Here are the fantastic works from the 28th edition of 2019 ASIWEEK ASTROPHOTOGRAPHY COMPETITION. Let’s take a look!
It is Marcel Drechsler and his target LBN 569 captured with ZWO ASI1600MM Cool that won the championship.
The winning entry:
Photographer: Marcel Drechsler
Target: LBN 569
Equipment: ZWO ASI1600MM Cool, Celestron RASA 620mm
Entries from other photographers:
Photographer: Josh Swan
Target: NGC 6369
Equipment: Esprit 80, ZWO ASI294, ZWO EAF
Little Ghost Nebula is a planetary nebula in the constellation Ophiuchus. It was discovered by William Herschel.
Round and planet-shaped, the nebula is also relatively faint. Planetary nebulae are not related to planets at all, but instead are created at the end of a sun-like star’s life as its outer layers expand into space while the star’s core shrinks to become a white dwarf. The transformed white dwarf star, seen near the center, radiates strongly at ultraviolet wavelengths and powers the expanding nebula’s glow. The nebula’s main ring structure is about a light-year across and the glow from ionized oxygen, hydrogen, and nitrogen atoms are colored blue, green, and red respectively.

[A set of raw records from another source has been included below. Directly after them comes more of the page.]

(** * ai-summarizer: the client-side flows of the frontend

    A shallow embedding of the stateful React pages of the repository:

    - [Dashboard]: [src/frontend/src/app/dashboard/page.tsx] (upload,
      validation, processing, retry of a partial result, result rendering);
    - [ResultDisplay]: [src/frontend/src/components/ResultDisplay.tsx];
    - [Admin]: [src/frontend/src/app/admin/page.tsx] (admin key handling);
    - [BuyCredits]: the purchase page with the proof-upload form.

    React state ([useState]) is a record; an event handler is a function on
    that record.  An [async] handler is cut at each [await] on something the
    browser answers later (a media element loading its metadata, a [fetch]):
    the part after the [await] is a continuation kept in the state together
    with the values its closure captured, and it runs when the matching
    event arrives.  Network calls and [alert]s are appended to logs. *)

From Stdlib Require Import List String Ascii Bool ZArith QArith Lia.
Import ListNotations.
Open Scope string_scope.
Open Scope Z_scope.

(** ** JavaScript values used by the pages *)

Module JS.

(** [s.split(sep)] for a one-character separator: never empty. *)
Fixpoint split (sep : ascii) (s : string) : list string :=
  match s with
  | EmptyString => [EmptyString]
  | String c r =>
      if Ascii.eqb c sep then EmptyString :: split sep r
      else match split sep r with
           | h :: t => String c h :: t
           | [] => [String c EmptyString]
           end
  end.

(** [a.pop()]: the last element, [undefined] on an empty array. *)
Fixpoint pop (a : list string) : option string :=
  match a with
  | [] => None
  | [x] => Some x
  | _ :: t => pop t
  end.

(** The lower case of an ASCII letter (other bytes are kept). *)
Definition lower_ascii (c : ascii) : ascii :=
  let n := nat_of_ascii c in
  if (Nat.leb 65 n && Nat.leb n 90)%bool then ascii_of_nat (n + 32) else c.

(** The three bytes of U+212A KELVIN SIGN in UTF-8. *)
Definition is_kelvin (a b c : ascii) : bool :=
  Ascii.eqb a "226"%char && Ascii.eqb b "132"%char && Ascii.eqb c "170"%char.

(** [s.toLowerCase()] on a UTF-8 text, for the characters whose lower
    case is an ASCII letter: the letters A-Z, and the Kelvin sign, which
    lower-cases to [k] (no other character of Unicode lower-cases to
    ASCII).  The other characters are kept as they are: their lower case
    is not ASCII either, so comparing the result with an ASCII string,
    as the pages do, gives what it gives in the browser. *)
Fixpoint toLowerCase (s : string) : string :=
  match s with
  | EmptyString => EmptyString
  | String c r =>
      match r with
      | String c1 (String c2 r') =>
          if is_kelvin c c1 c2 then String "k" (toLowerCase r')
          else String (lower_ascii c) (toLowerCase r)
      | _ => String (lower_ascii c) (toLowerCase r)
      end
  end.

(** [a.includes(x)] on an array of strings. *)
Definition includes (a : list string) (x : string) : bool :=
  existsb (String.eqb x) a.

(** [s.startsWith(p)]. *)
Definition startsWith (s p : string) : bool := String.prefix p s.

(** Truthiness of an optional string: [undefined] and [""] are falsy. *)
Definition truthy (v : option string) : bool :=
  match v with
  | Some s => negb (String.eqb s "")
  | None => false
  end.

(** [a || b] on optional strings. *)
Definition or (a b : option string) : option string :=
  if truthy a then a else b.

(** [new Error(v).message]: the empty string when [v] is [undefined]. *)
Definition Error_message (v : option string) : string :=
  match v with Some s => s | None => "" end.

(** What a [catch (err)] receives: an [Error] with its message, or
    any other thrown value. *)
Inductive Thrown :=
| Error (message : string)
| NotAnError.

(** [err instanceof Error ? err.message : fallback]. *)
Definition message_or (err : Thrown) (fallback : string) : string :=
  match err with
  | Error m => m
  | NotAnError => fallback
  end.

(** [response.ok]: the status is in the range 200-299. *)
Definition ok (status : Z) : bool := (200 <=? status) && (status <=? 299).

End JS.

(** The browser's [File]: the three properties the pages read. *)
Module File.
Record t := { name : string; size : Z; type : string }.
End File.

(** The authenticated user of [useAuth()]. *)
Module User.
Record t := { id : string; email : option string }.
End User.

(** The logs of the effects a page performs. *)
Inductive FormValue :=
| FormFile (f : File.t)
| FormText (s : string).
(** * url-submitter: a shallow embedding of [main.py]

    The program reads an RSS sitemap, collects the text of every
    [item/link] element, derives the site origin from the first URL and
    posts the URLs to two indexing endpoints (Bing's batch endpoint and
    IndexNow).  This file embeds [SitemapParser.parse_rss_sitemap],
    [BingSubmitter.submit_urls], [IndexNowSubmitter.submit_urls] and [main]
    as functions in a reader/state/exception monad and states the
    properties of the specification about them.

    Conventions.
    - A Python [str] is a Rocq [string] holding its UTF-8 encoding.
    - A Python [int] is a [Z]; [len] of a list is [Z.of_nat (length _)].
    - Everything the program obtains from outside (the file system and the
      XML parser, the network, the pseudo random generator, the process
      environment, the module globals) is a field of [Env].
    - Everything the program does to the outside (log records, outbound
      HTTP requests, draws consumed from the generator) is recorded in
      [World]. *)

From Stdlib Require Import ZArith String Ascii DecimalString List Lia.
From stdpp Require Import base list strings.

#[local] Set Warnings "-register-all".

Open Scope string_scope.
Open Scope list_scope.
Open Scope Z_scope.

(** ** Python strings *)

Module PyStr.

(** Truth value of a [str]: false exactly for the empty string. *)
Definition truthy (s : string) : bool :=
  match s with
  | EmptyString => false
  | String _ _ => true
  end.

(** Truth value of an optional [str] ([None] is false). *)
Definition truthy_opt (o : option string) : bool :=
  match o with
  | None => false
  | Some s => truthy s
  end.

(** [str(n)] for an [int]. *)
Definition of_Z (z : Z) : string := NilZero.string_of_int (Z.to_int z).

(** [s.split(sep)] for a one-character separator: cut at every
    occurrence; the result is never empty (["".split("/") == [""]]). *)
Fixpoint split (sep : ascii) (s : string) : list string :=
  match s with
  | EmptyString => [EmptyString]
  | String c rest =>
      if Ascii.eqb c sep then EmptyString :: split sep rest
      else match split sep rest with
           | [] => [String c EmptyString]
           | w :: ws => String c w :: ws
           end
  end.

Definition bytes (l : list nat) : list ascii := map ascii_of_nat l.

(** The characters for which [str.isspace] holds, each as its UTF-8
    byte sequence: U+0009..U+000D, U+001C..U+0020, U+0085, U+00A0,
    U+1680, U+2000..U+200A, U+2028, U+2029, U+202F, U+205F, U+3000. *)
Definition whitespace : list (list ascii) :=
  map bytes
    [ [9]; [10]; [11]; [12]; [13]; [28]; [29]; [30]; [31]; [32];
      [194; 133]; [194; 160]; [225; 154; 128];
      [226; 128; 128]; [226; 128; 129]; [226; 128; 130]; [226; 128; 131];
      [226; 128; 132]; [226; 128; 133]; [226; 128; 134]; [226; 128; 135];
      [226; 128; 136]; [226; 128; 137]; [226; 128; 138];
      [226; 128; 168]; [226; 128; 169]; [226; 128; 175];
      [226; 129; 159]; [227; 128; 128] ]%nat.

Fixpoint is_prefix (p l : list ascii) : bool :=
  match p, l with
  | [], _ => true
  | _ :: _, [] => false
  | a :: p', b :: l' => Ascii.eqb a b && is_prefix p' l'
  end.

(** Drop leading members of [ws]; every round removes at least one
    byte, so [length l] rounds are enough. *)
Fixpoint lstrip_rounds (ws : list (list ascii)) (rounds : nat)
         (l : list ascii) : list ascii :=
  match rounds with
  | O => l
  | S rounds' =>
      match List.find (fun w => is_prefix w l) ws with
      | Some w => lstrip_rounds ws rounds' (drop (length w) l)
      | None => l
      end
  end.

Definition lstrip_with (ws : list (list ascii)) (l : list ascii) :=
  lstrip_rounds ws (length l) l.

(** [s.strip()]: whitespace removed at both ends.  The right end is
    handled on the reversed byte sequence with reversed encodings. *)
Definition strip (s : string) : string :=
  let l := lstrip_with whitespace (list_ascii_of_string s) in
  string_of_list_ascii
    (rev (lstrip_with (map (@rev ascii) whitespace) (rev l))).

End PyStr.
(** What a constrained optional counter can validate to. *)
Lemma optional_count name (lo : Z) (r : raw Z) (o : option Z) :
  optional name (Some lo) (int_ge lo) r = inr o ->
  (o = None /\ r = Null \/ exists z, o = Some z /\ lo <= z)
  /\ (r = Absent -> o = Some lo).
Proof.
  unfold optional, int_ge. destruct r as [| | z |]; intros H.
  - injection H as <-. split; [right; exists lo; split; [reflexivity | lia] | auto].
  - injection H as <-. split; [left; auto | discriminate].
  - destruct (Z.ltb_spec z lo); cbn in H; [discriminate |].
    injection H as <-. split; [right; exists z; auto | discriminate].
  - discriminate.
Qed.

(** The only way POST /pregnancies answers 200: the body validates and
    its model dump is appended, under a fresh [_id], to the pregnancies. *)
Lemma create_pregnancy_admits (b : Pregnancy.body) w resp w' :
  app (PostPregnancies b) w = (resp, w') ->
  status resp = 200 ->
  exists (p : Pregnancy.t) (st : store) (oid : N),
    Pregnancy.validate b = inr p
    /\ db w = Some st
    /\ db w'
       = Some (<["pregnancy" :=
                   collection st "pregnancy"
                   ++ [("_id", PObjectId oid) :: Pregnancy.model_dump p]]> st).
Proof.
  cbn [app]. unfold with_body.
  destruct (Pregnancy.validate b) as [fs | p] eqn:Hv.
  { cbn. intros [= <- <-]. discriminate. }
  unfold create_pregnancy, bind, ensure_db.
  destruct (db w) as [st |] eqn:Hdb; [| cbn; intros [= <- <-]; discriminate].
  destruct (ObjectId (Pregnancy.patient_id p)) as [pid |];
    [| cbn; intros [= <- <-]; discriminate].
  cbn [ret]. unfold find_one, driver_read. rewrite Hdb.
  destruct (faults w (FindOne "patient" pid));
    [cbn; intros [= <- <-]; discriminate |].
  destruct (List.find (has_id pid) (collection st "patient"));
    [| cbn; intros [= <- <-]; discriminate].
  unfold create_document. cbn [db faults next_oid log_call]. rewrite Hdb.
  destruct (faults w (InsertOne "pregnancy"));
    [cbn; intros [= <- <-]; discriminate |].
  cbn [respond]. intros [= <- <-] _.
  exists p, st, (next_oid w mod 2 ^ 96)%N. auto.
Qed.
(** ** [operator*=] *)

Lemma operator_mul_assign_spec (fuel : nat) (past : Z) (lhs rhs : BigInteger) :
  limbs_ok (value lhs) -> limbs_ok (value rhs) ->
  (1 <= Nat.max (length (value lhs)) (length (value rhs)))%nat ->
  2 * Z.of_nat (Nat.max (length (value lhs)) (length (value rhs))) <= 2 ^ 30 ->
  (4 * Nat.max (length (value lhs)) (length (value rhs)) + 32 <= fuel)%nat ->
  exists C,
    operator_mul_assign fuel past lhs rhs
    = Some (trimLeadingZeros_ past (mkBig C (negative lhs)))
    /\ (2 * Nat.max (length (value lhs)) (length (value rhs)) <= length C
        < 4 * Nat.max (length (value lhs)) (length (value rhs)))%nat
    /\ in_field C
    /\ forall k, (k < length C)%nat ->
         vget C k = conv (value lhs) (value rhs) k mod mod_.
Proof.
  intros Ha Hb Hs1 Hz30 Hf. pose proof mod_range as Hp.
  set (size := Nat.max (length (value lhs)) (length (value rhs))) in *.
  assert (Hs30 : (2 * size <= 2 ^ 30)%nat).
  { apply Nat2Z.inj_le. rewrite Nat2Z.inj_mul, Nat2Z.inj_pow.
    change (Z.of_nat 2) with 2. change (Z.of_nat 30) with 30. exact Hz30. }
  destruct (logN_loop_spec size fuel 0 Hs1) as (L & E & R1 & R2 & R3).
  { apply Nat.le_trans with (2 ^ 30)%nat; [exact Hs30|].
    apply Nat.pow_le_mono_r; lia. }
  { lia. }
  { left. reflexivity. }
  assert (HL1 : (1 <= L)%nat).
  { destruct L; [cbn in R2; lia|lia]. }
  destruct R3 as [R3|R3]; [lia|].
  assert (HL30 : (L <= 30)%nat).
  { assert (L - 1 < 30)%nat; [|lia].
    apply (Nat.pow_lt_mono_r_iff 2); lia. }
  assert (Hn : (2 ^ L = 2 * 2 ^ (L - 1))%nat).
  { rewrite <- pow2_S. f_equal. lia. }
  unfold operator_mul_assign. fold size. rewrite E.
  rewrite Nat.shiftl_mul_pow2, Nat.mul_1_l.
  set (a := resize (value lhs) (2 ^ L)). set (b := resize (value rhs) (2 ^ L)).
  destruct (NTT_forward_spec (2 ^ 32) L fuel a ltac:(lia) ltac:(lia)
              (length_resize _ _) (limbs_ok_resize _ _ Ha) ltac:(lia))
    as (A & A1 & A2 & A3 & A4).
  destruct (NTT_forward_spec (2 ^ 32) L fuel b ltac:(lia) ltac:(lia)
              (length_resize _ _) (limbs_ok_resize _ _ Hb) ltac:(lia))
    as (B & B1 & B2 & B3 & B4).
  rewrite A1, B1.
  destruct (pointwise_spec A B ltac:(lia) A3 B3) as (P1 & P2 & P3).
  destruct (NTT_inverse_spec L fuel (pointwise A B) ltac:(lia) ltac:(lia)
              (below_weaken mod_ (2 ^ 32) _ ltac:(lia) P2) ltac:(lia))
    as (C & C1 & C2 & C3 & C4).
  rewrite C1. exists C. split; [reflexivity|]. split; [lia|]. split; [exact C3|].
  rewrite C2. intros k Hk.
  destruct (scale_run L 3 ltac:(lia) ltac:(lia)) as (_ & S2 & S3).
  assert (Hc : cong (vget C k) (conv (value lhs) (value rhs) k)).
  { rewrite (C4 k Hk).
    rewrite (zsum_cong (2 ^ L) _
               (fun j => zsum (2 ^ L) (fun m => vget a m * zpow (unit_root L) (j * m))
                         * zsum (2 ^ L) (fun l => vget b l * zpow (unit_root L) (j * l))
                         * zpow (zpow (unit_root L) (2 ^ L - 1)) (k * j))).
    2:{ intros j Hj. rewrite P3 by lia. rewrite cong_mod.
        rewrite (A4 j Hj), (B4 j Hj). reflexivity. }
    rewrite (convolution (unit_root L) L size (vget a) (vget b) k
                HL1 (unit_root_half L ltac:(lia)) ltac:(lia)).
    - rewrite Z.mul_assoc, Nat2Z.inj_pow. change (Z.of_nat 2) with 2.
      rewrite S3, Z.mul_1_l. unfold conv.
      apply cong_def. f_equal. apply zsum_ext. intros m _.
      unfold a, b. rewrite !vget_resize_grow by lia. reflexivity.
    - intros m Hm. unfold a. rewrite vget_resize_grow by lia.
      apply vget_outside. lia.
    - intros l Hl. unfold b. rewrite vget_resize_grow by lia.
      apply vget_outside. lia.
    - exact Hk. }
  rewrite <- (cong_mod_eq _ _ Hc). symmetry. apply Z.mod_small.
  apply below_vget; [exact C3|lia].
Qed.

(** ** X27 *)

(** X27: for operands with limbs in range and at most [2^29] limbs,
    [a *= b] returns (on every loop bound of at least four times the
    larger size plus 32) the vector [C] of the inverse transform, cut by
    [trimLeadingZeros_], under the sign flag of [a]: limb [k] of [C] is the
    coefficient [a[0] b[k] + a[1] b[k-1] + ... + a[k] b[0]] of the product
    polynomial reduced modulo [mod = 3221225473].  No carry is propagated
    between limbs, a coefficient at or above [mod] loses its upper part,
    and the sign flag of [b] is never read. *)
Theorem X27_operator_mul_assign_is_convolution_mod
        (fuel : nat) (past : Z) (lhs rhs : BigInteger) :
  limbs_ok (value lhs) -> limbs_ok (value rhs) ->
  (1 <= Nat.max (length (value lhs)) (length (value rhs)))%nat ->
  2 * Z.of_nat (Nat.max (length (value lhs)) (length (value rhs))) <= 2 ^ 30 ->
  (4 * Nat.max (length (value lhs)) (length (value rhs)) + 32 <= fuel)%nat ->
  exists C,
    operator_mul_assign fuel past lhs rhs
    = Some (trimLeadingZeros_ past (mkBig C (negative lhs)))
    /\ (2 * Nat.max (length (value lhs)) (length (value rhs)) <= length C
        < 4 * Nat.max (length (value lhs)) (length (value rhs)))%nat
    /\ in_field C
    /\ forall k, (k < length C)%nat ->
         vget C k = conv (value lhs) (value rhs) k mod mod_.
Proof. apply operator_mul_assign_spec. Qed.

Photographer: Gary Plummeri
Equipment: ZWO ASI1600MM Pro
The Lagoon Nebula is estimated to be between 4,000-6,000 light-years from the Earth. In the sky of Earth, it spans 90′ by 40′, which translates to an actual dimension of 110 by 50 light-years. Like many nebulas, it appears pink in time-exposure color photos but is gray to the eye peering through binoculars or a telescope, human vision having poor color sensitivity at low light levels.
Photographer: Andrea Andreotto Maggi
Target: NGC 6960
Equipment: ZWO ASI071, Optolong L-eNhance, Nikon Lens 300 mm
Ten thousand years ago, before the dawn of recorded human history, a new light would have suddenly have appeared in the night sky and faded after a few weeks. Today we know this light was from a supernova, or exploding star, and record the expanding debris cloud as the Veil Nebula, a supernova remnant. This sharp telescopic view is centered on a western segment of the Veil Nebula cataloged as NGC 6960 but less formally known as the Witch’s Broom Nebula.
Photographer: Martin Junius
Target: M65 / M66 Galaxies
Equipment: CdC, APT, PHD2, ZWO ASI294MC Pro, Astronomik L2 filter, 29x300s, -10C, gain 120, 30 flats, 30 darkflats, 71 darks, no bias
M65 is an intermediate spiral galaxy about 35 million light-years away in the constellation Leo. It was discovered by Charles Messier in 1780.
M66, is an intermediate spiral galaxy in the equatorial constellation of Leo. Also discovered by Charles Messier.